Ce qui se passe réellement
Linda Aboujian vous emmène à travers ses œuvres dans ses souvenirs d’enfance. Ce voyage fait référence au livre jeunesse de Janosh Tout est si beau à Panama de 1978, redéfinissant notre perspective sur l’espace que nous habitons. Plongeant dans la nostalgie, l’artiste réveille des instants et des objets souvent oubliés, les revalorisant d’une manière poignante.
Pourquoi cela dérange
Dans un monde où les politiciens chantent les louanges du conservatisme tout en s’éclipsant des vraies préoccupations des citoyens, la réhabilitation d’objets oubliés semble presque subversive. Pourquoi s’attarder sur des souvenirs d’enfance alors que le discours politique actuel semble vouloir effacer notre passé collectif pour construire un présent idéologique?
Ce que cela implique concrètement
Les œuvres de Linda Aboujian, loin d’être de simples rétrospectives nostalgiques, sont un cri silencieux contre l’oubli. Dans un monde où les frontières politiques se resserrent, chaque objet réhabilité devient un rappel de ce que l’on a perdu — une mise en lumière des absurdités de nos sociétés contemporaines.
Lecture satirique
Entre la promesse de « tout est si beau à Panama » et la réalité d’un monde en désolation, nous sommes gracieusement invités à réfléchir. Les discours politiques, si souvent déconnectés de la réalité, ressemblent à ces objets oubliés : ils existent, mais passent largement inaperçus dans le tumulte ambiant. Où sont les promesses d’hier dans les politiques d’aujourd’hui?

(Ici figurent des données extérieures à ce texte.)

Definition resume (now : Z) (interviewId : string) (r : Repository)
  : Repository * Reply :=
  match InterviewOrchestrator.resume now interviewId r with
  | (r, Err e) => (r, handleError e)
  | (r, Ok result) =>
      (r, mkReply 200
            (BodyResumed (resume_state result) (resume_screen result)
               (resume_question result) (resume_message result)))
  end.

Definition getState (interviewId : string) (r : Repository) : Reply :=
  match InterviewOrchestrator.getState interviewId r with
  | Err e => handleError e
  | Ok state =>
      mkReply 200
        (BodyState (resp_state state) (resp_screen state)
           (resp_payload state))
  end.

Definition getActiveInterview (now : Z) (r : Repository) : Reply :=
  match InterviewOrchestrator.getActiveInterview now mock_user_id r with
  | None => mkReply 200 BodyNoActive
  | Some result => mkReply 200 (BodyActive result)
  end.

Definition heartbeat (now : Z) (interviewId : string) (r : Repository)
  : Repository * Reply :=
  match InterviewOrchestrator.updateHeartbeat now interviewId r with
  | (r, Err e) => (r, handleError e)
  | (r, Ok _) => (r, mkReply 200 BodyHeartbeat)
  end.

End InterviewController.

(** ** Executions and the predicates the properties are stated with *)

(** The calls a client makes that may change the store. *)
Inductive Call :=
| StartInterview (sessionId userId roleId : string)
| Next (sessionId : string) (event : InterviewEvent) (data : option EventData)
| SubmitAnswer (answerId interviewId audioUrl : string) (durationMs : Z)
| Continue (interviewId : string)
| Pause (interviewId : string)
| Resume (interviewId : string)
| UpdateHeartbeat (interviewId : string).

Definition run (now : Z) (c : Call) (r : Repository) : Repository :=
  match c with
  | StartInterview sessionId userId roleId =>
      (InterviewOrchestrator.startInterview now sessionId userId roleId r).1
  | Next sessionId event data =>
      (InterviewOrchestrator.next now sessionId event data r).1
  | SubmitAnswer answerId interviewId audioUrl durationMs =>
      (InterviewOrchestrator.submitAnswer now answerId interviewId audioUrl
         durationMs r).1
  | Continue interviewId => (InterviewOrchestrator.continue now interviewId r).1
  | Pause interviewId => (InterviewOrchestrator.pause now interviewId r).1
  | Resume interviewId => (InterviewOrchestrator.resume now interviewId r).1
  | UpdateHeartbeat interviewId =>
      (InterviewOrchestrator.updateHeartbeat now interviewId r).1
  end.

(** The stores an orchestrator that starts with an empty repository can
    be in: any calls, at any instants, with any arguments. *)
Inductive reachable : Repository -> Prop :=
| reachable_empty : reachable InMemoryInterviewRepository.empty
| reachable_run now c r : reachable r -> reachable (run now c r).

(** What every stored session of a reachable store satisfies. *)
Record session_ok (s : Session) : Prop := mk_session_ok {
  ok_completed : state s = COMPLETED <-> completedAt s <> None;
  ok_total : totalQuestions s = QuestionEngine.getTotalQuestions;
  ok_index : 0 <= currentQuestionIndex s;
  ok_pending :
    state s = MICRO_FEEDBACK ->
    nextAction s =
      Some (action (AdaptationEngine.decide (currentQuestionIndex s)
                      (totalQuestions s) (lastFeedback s)));
  ok_checkpoint :
    state s = CHECKPOINT ->
    currentQuestionIndex s + 1 < QuestionEngine.getTotalQuestions
}.

Definition repository_ok (r : Repository) : Prop :=
  forall k s, interviewsById r !! k = Some s -> session_ok s.

(** [Number.isSafeInteger]: the integers a double holds exactly, together
    with their neighbours. *)
Definition safe_integer (n : Z) : Prop :=
  - (2 ^ 53 - 1) <= n <= 2 ^ 53 - 1.

(** The rules of the adaptation engine in the words of the specification:
    in order, first match wins, with the mathematical [mod]. *)
Definition decide_spec (questionOrdinal totalQuestions : Z) : Action.t :=
  if decide (questionOrdinal >= totalQuestions - 1) then Action.COMPLETE
  else if decide (questionOrdinal > 0 /\ (questionOrdinal + 1) mod 5 = 0)
       then Action.CHECKPOINT
       else Action.NEXT_QUESTION.

(** Two session objects that differ at most in [lastHeartbeat]. *)
Definition same_but_heartbeat (s s' : Session) : Prop :=
  id s' = id s /\ userId s' = userId s /\ roleId s' = roleId s /\
  state s' = state s /\ previousState s' = previousState s /\
  currentQuestionIndex s' = currentQuestionIndex s /\
  askedQuestions s' = askedQuestions s /\
  totalQuestions s' = totalQuestions s /\
  lastFeedback s' = lastFeedback s /\
  confidenceTrend s' = confidenceTrend s /\
  checkpointHistory s' = checkpointHistory s /\ answers s' = answers s /\
  blueprintId s' = blueprintId s /\ createdAt s' = createdAt s /\
  updatedAt s' = updatedAt s /\ completedAt s' = completedAt s /\
  nextAction s' = nextAction s.

(** The reading of "consumed once, then cleared": a successful
    FEEDBACK_ACK leaves no pending decision on the stored session. *)
Definition decision_cleared_by_ack : Prop :=
  forall now sessionId data r session r' response,
    InMemoryInterviewRepository.getById sessionId r = Some session ->
    state session = MICRO_FEEDBACK ->
    InterviewOrchestrator.next now sessionId FEEDBACK_ACK data r
      = (r', Ok response) ->
    exists session',
      InMemoryInterviewRepository.getById sessionId r' = Some session' /\
      nextAction session' = None.

(** The operations of the store that write. *)
Inductive StoreOp :=
| OpCreate (session : Session)
| OpSave (session : Session)
| OpUpdateHeartbeat (sessionId : string)
| OpComplete (sessionId : string)
| OpDelete (sessionId : string)
| OpClear.

Definition apply (now : Z) (op : StoreOp) (r : Repository) : Repository :=
  match op with
  | OpCreate session => InMemoryInterviewRepository.create session r
  | OpSave session => InMemoryInterviewRepository.save now session r
  | OpUpdateHeartbeat sessionId =>
      (InMemoryInterviewRepository.updateHeartbeat now sessionId r).1
  | OpComplete sessionId =>
      (InMemoryInterviewRepository.complete now sessionId r).1
  | OpDelete sessionId => InMemoryInterviewRepository.delete sessionId r
  | OpClear => InMemoryInterviewRepository.clear r
  end.

(** The active index maps users only to stored sessions that are not
    COMPLETED. *)
Definition index_active (r : Repository) : Prop :=
  forall u i,
    activeInterviewByUser r !! u = Some i ->
    exists s, interviewsById r !! i = Some s /\ state s <> COMPLETED.

(** Every session is stored under its own id, and an active pointer names
    a stored, not COMPLETED session of the user it is filed under. *)
Definition store_consistent (r : Repository) : Prop :=
  (forall k s, interviewsById r !! k = Some s -> id s = k) /\
  (forall u i,
     activeInterviewByUser r !! u = Some i ->
     exists s,
       interviewsById r !! i = Some s /\ userId s = u /\ state s <> COMPLETED).

(** Identifiers are not reused: [create] gets an id that is not stored,
    [save] a session whose id is not stored or is stored for its user. *)
Definition respects_ids (op : StoreOp) (r : Repository) : Prop :=
  match op with
  | OpCreate session => interviewsById r !! id session = None
  | OpSave session =>
      forall stored,
        interviewsById r !! id session = Some stored ->
        userId stored = userId session
  | _ => True
  end.

(** ** Further predicates *)

(** The errors a client can correct: the three the controller answers
    with a 4xx code. *)
Definition client_error (e : Error) : Prop :=
  match e with
  | InterviewNotFoundError _ | InvalidTransitionError _ | CannotResumeError =>
      True
  | _ => False
  end.

(** The error a call ends with, if it throws. *)
Definition failure (now : Z) (c : Call) (r : Repository) : option Error :=
  let thrown {A} (x : result A) : option Error :=
    match x with Ok _ => None | Err e => Some e end in
  match c with
  | StartInterview sessionId userId roleId =>
      thrown
        (InterviewOrchestrator.startInterview now sessionId userId roleId r).2
  | Next sessionId event data =>
      thrown (InterviewOrchestrator.next now sessionId event data r).2
  | SubmitAnswer answerId interviewId audioUrl durationMs =>
      thrown
        (InterviewOrchestrator.submitAnswer now answerId interviewId audioUrl
           durationMs r).2
  | Continue interviewId =>
      thrown (InterviewOrchestrator.continue now interviewId r).2
  | Pause interviewId =>
      thrown (InterviewOrchestrator.pause now interviewId r).2
  | Resume interviewId =>
      thrown (InterviewOrchestrator.resume now interviewId r).2
  | UpdateHeartbeat interviewId =>
      thrown (InterviewOrchestrator.updateHeartbeat now interviewId r).2
  end.

(** The session id a call is addressed to. *)
Definition target (c : Call) : string :=
  match c with
  | StartInterview sessionId _ _ => sessionId
  | Next sessionId _ _ => sessionId
  | SubmitAnswer _ interviewId _ _ => interviewId
  | Continue interviewId => interviewId
  | Pause interviewId => interviewId
  | Resume interviewId => interviewId
  | UpdateHeartbeat interviewId => interviewId
  end.

(** The invariant of the claims, with the ordinal below the size of the
    bank and the two states no stored session is in. *)
Record session_sound (s : Session) : Prop := mk_session_sound {
  sound_ok : session_ok s;
  sound_index : currentQuestionIndex s < QuestionEngine.getTotalQuestions;
  sound_not_intro : state s <> INTRO;
  sound_not_error : state s <> ERROR
}.

Definition sessions_sound (m : gmap string Session) : Prop :=
  forall k s, m !! k = Some s -> id s = k /\ session_sound s.

(** The stores the operations build from the empty one when no id is
    reused. *)
Inductive store_built : Repository -> Prop :=
| store_built_empty : store_built InMemoryInterviewRepository.empty
| store_built_apply now op r :
    store_built r -> respects_ids op r -> store_built (apply now op r).

(** A property that holds of every stored session. *)
Definition all_stored (P : Session -> Prop) (r : Repository) : Prop :=
  forall k s, interviewsById r !! k = Some s -> P s.

(** The requests the routes pass to the controller
    (api/interview.routes.ts), with the identifiers drawn while they are
    served.  A start and an answer request carry the body fields their
    handlers read.  A request to these two routes without a body, on
    which the handler's destructuring of [request.body] throws and the
    reply is a 500, is not among them. *)
Inductive Request :=
| PostStart (sessionId roleId : string)
| PostAnswer (answerId interviewId audioUrl : string) (durationMs : Z)
| GetState (interviewId : string)
| PostContinue (interviewId : string)
| PostPause (interviewId : string)
| PostResume (interviewId : string)
| GetActive
| PostHeartbeat (interviewId : string).

Definition handle (now : Z) (req : Request) (r : Repository)
  : Repository * Reply :=
  match req with
  | PostStart sessionId roleId =>
      InterviewController.startInterview now sessionId roleId r
  | PostAnswer answerId interviewId audioUrl durationMs =>
      InterviewController.submitAnswer now answerId interviewId audioUrl
        durationMs r
  | GetState interviewId => (r, InterviewController.getState interviewId r)
  | PostContinue interviewId => InterviewController.continue now interviewId r
  | PostPause interviewId => InterviewController.pause now interviewId r
  | PostResume interviewId => InterviewController.resume now interviewId r
  | GetActive => (r, InterviewController.getActiveInterview now r)
  | PostHeartbeat interviewId =>
      InterviewController.heartbeat now interviewId r
  end.

(** The session id in the path of a request, if it has one. *)
Definition addressed (req : Request) : option string :=
  match req with
  | PostStart _ _ | GetActive => None
  | PostAnswer _ interviewId _ _ => Some interviewId
  | GetState interviewId | PostContinue interviewId | PostPause interviewId
  | PostResume interviewId | PostHeartbeat interviewId => Some interviewId
  end.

Effet miroir international
Un lien doit être établi : alors que des autocrates, de l’autre côté de l’Atlantique ou dans l’Est européen, cherchent à effacer l’histoire et la culture pour y substituer un récit nationaliste, Linda Aboujian nous rappelle que les souvenirs, même les plus petits, constituent la trame d’une identité bien plus riche.
À quoi s’attendre
Le vernissage aura lieu le 2 avril à 20h30, mais une chose est certaine : ici, la nostalgie n’est pas juste un concept. Elle est la promesse que ce qui a été oublié peut toujours être redécouvert, même au cœur de l’oubli collectif dicté par des discours rigides.